Archive for June, 2022

Studies reveal downsides of not meeting in person

At the onset of the pandemic-driven quarantine in March of 2020, Stat-Ease closed its office and never looked back. We all began working out of our homes and Stat-Ease training shifted from traditional classroom to distance-based presentation.

Being on a relaxed work schedule (60% time) at my ‘highly experienced’ career stage, this worked out wonderfully for me. Though I really miss the vibrancy of in-person meetings and teaches, this is far outweighed by the convenience of working at my summer or winter homes, or anywhere in between.

Earlier this month Elon Musk bluntly told his employees to return to office or ‘pretend to work’ elsewhere. In more diplomatic fashion, many other employers have already done the same. Aside from the obvious control issues, they may be on to something. According to recent experiments, collaboration at a distance cannot achieve the same results as a traditional in-person work environment.

“Remote work is no longer acceptable… If you don’t show up, we will assume you have resigned.”

– Elon Musk in an emailed pronouncement to Tesla employees.

For example, on April 27th Nature published findings that Virtual communication curbs creative idea generation. Researchers from the Columbia Business School paired up hundreds of engineers in five different countries in two different groups, randomly assigning half of the pairs to work together in person and the other half to work together in separate, identical rooms using videoconferencing. The teams of two were then tasked with brainstorming—one group (300) coming up with creative ways to manipulate a Frisbee and the other (334) working out alternative uses for bubble wrap. Ultimately, pairs who met in person came up with about 17 percent more ideas than those meeting remotely (Zoom).

Another experiment reported in April by found that Emails and texts in lieu of conversation could negatively affect performance on higher-level job tasks.

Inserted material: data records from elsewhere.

(** X17.  [toggleFavorite] and [toggleAutoConnect] return the new value
    of the flag, and toggling twice restores the device record up to its
    [updatedAt] stamp; groups are untouched. *)
Theorem toggle_twice_restores (deviceId : string) (t1 t2 : Z) (m : Manager)
  (dev : DeviceRecord) :
  getDeviceById deviceId m = Some dev ->
  (exists m1 m2,
      toggleFavorite deviceId t1 m = Ok (negb (favorite dev), m1)
      /\ toggleFavorite deviceId t2 m1 = Ok (favorite dev, m2)
      /\ getDeviceById deviceId m2 = Some (set_updatedAt t2 dev)
      /\ groups m2 = groups m)
  /\ (exists m1 m2,
      toggleAutoConnect deviceId t1 m = Ok (negb (autoConnect dev), m1)
      /\ toggleAutoConnect deviceId t2 m1 = Ok (autoConnect dev, m2)
      /\ getDeviceById deviceId m2 = Some (set_updatedAt t2 dev)
      /\ groups m2 = groups m).
Proof.
  intros Hdev. split.
  - unfold toggleFavorite. rewrite Hdev.
    do 2 eexists. split; [reflexivity|].
    rewrite getDeviceById_update_device by reflexivity.
    rewrite String.eqb_refl, Hdev. cbn [option_map].
    split; [destruct dev; simpl; rewrite negb_involutive; reflexivity|].
    split; [|reflexivity].
    rewrite !getDeviceById_update_device by reflexivity.
    rewrite String.eqb_refl, Hdev. simpl.
    destruct dev; simpl. rewrite negb_involutive. reflexivity.
  - unfold toggleAutoConnect. rewrite Hdev.
    do 2 eexists. split; [reflexivity|].
    rewrite getDeviceById_update_device by reflexivity.
    rewrite String.eqb_refl, Hdev. cbn [option_map].
    split; [destruct dev; simpl; rewrite negb_involutive; reflexivity|].
    split; [|reflexivity].
    rewrite !getDeviceById_update_device by reflexivity.
    rewrite String.eqb_refl, Hdev. simpl.
    destruct dev; simpl. rewrite negb_involutive. reflexivity.
Qed.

Study participants who teamed up with a partner in person produced 19 percent fewer errors on a work task than those who could only communicate by text.

Furthermore, a survey of nearly 2000 office workers conducted in early 2021 (when most remained at home due to the pandemic) revealed that 70% experienced some form of mixed-up messaging from their colleagues due to having to do so at a distance. Managers fared the worst (which explains why so many have mandated a return to the office!). For statistical details, see The Digital Communication Crisis.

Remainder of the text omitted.